📆 ThursdAI - Dec 11 - GPT 5.2 is HERE! Plus, LLMs in Space, MCP donated, Devstral surprises and more AI news!

Update: 2025-12-12

Description

Hey everyone,

December started strong and does NOT want to slow down!? OpenAI showed us their response to the Code Red and it’s GPT 5.2, which doesn’t feel like a .1 upgrade! We got it literally as breaking news at the end of the show, and oh boy! The new kind of LLMs is here.

GPT, then Gemini, then Opus and now GPT again... Who else feels like we’re on a trippy AI rolercoaster?
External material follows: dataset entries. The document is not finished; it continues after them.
(** [btn.find_element(By.XPATH, xp)] for the ancestor XPaths. *)
Definition find_ancestor (b : button) (xp : string) : Res container :=
  if String.eqb xp XP_CARD then b_card b
  else if String.eqb xp XP_ITEM then b_item b
  else if String.eqb xp XP_WRAPPER then b_wrapper b
  else Exn "NoSuchElementException".

(** [get_element_text_via_js(drv, el)] *)
Definition get_element_text_via_js (el : node) : string :=
  match n_js_text el with
  | Ok txt => py_strip (or_empty txt)
  | Exn _ => ""
  end.

(** The body of one inner [try] of [find_address_for_button] that looks
    through an ancestor: [Ok (Some a)] is [return a], [Ok None] falls
    through, [Exn] is raised (and caught by the caller). *)
Definition address_via (anc : Res container) : Res (option string) :=
  match anc with
  | Exn e => Exn e
  | Ok a =>
      match c_address a with
      | Exn e => Exn e
      | Ok addr_el =>
          let addr := get_element_text_via_js addr_el in
          if String.eqb addr "" then Ok None else Ok (Some addr)
      end
  end.

(** [try: ... except Exception: pass] around a block that may return. *)
Definition try_pass (r : Res (option string)) : Res (option string) :=
  match r with
  | Ok o => Ok o
  | Exn _ => Ok None
  end.

(** [for xp in xps: try: ... return addr ... except Exception: pass] *)
Fixpoint ancestors_loop (b : button) (xps : list string) : Res (option string) :=
  match xps with
  | [] => Ok None
  | xp :: xps' =>
      match try_pass (address_via (find_ancestor b xp)) with
      | Ok (Some a) => Ok (Some a)
      | Ok None => ancestors_loop b xps'
      | Exn e => Exn e
      end
  end.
Just me? 🫨

I’m writing this newsletter from a fresh “traveling podcaster” setup in SF (huge shoutout to the Chroma team for the studio hospitality).

P.S - Next week we’re doing a year recap episode (52st episode of the year, what is my life), but today is about the highest-signal stuff that happened this week.

Alright. No more foreplay. Let’s dive in. Please subscribe.

🔥 The main event: OpenAI launches GPT‑5.2 (and it’s… a lot)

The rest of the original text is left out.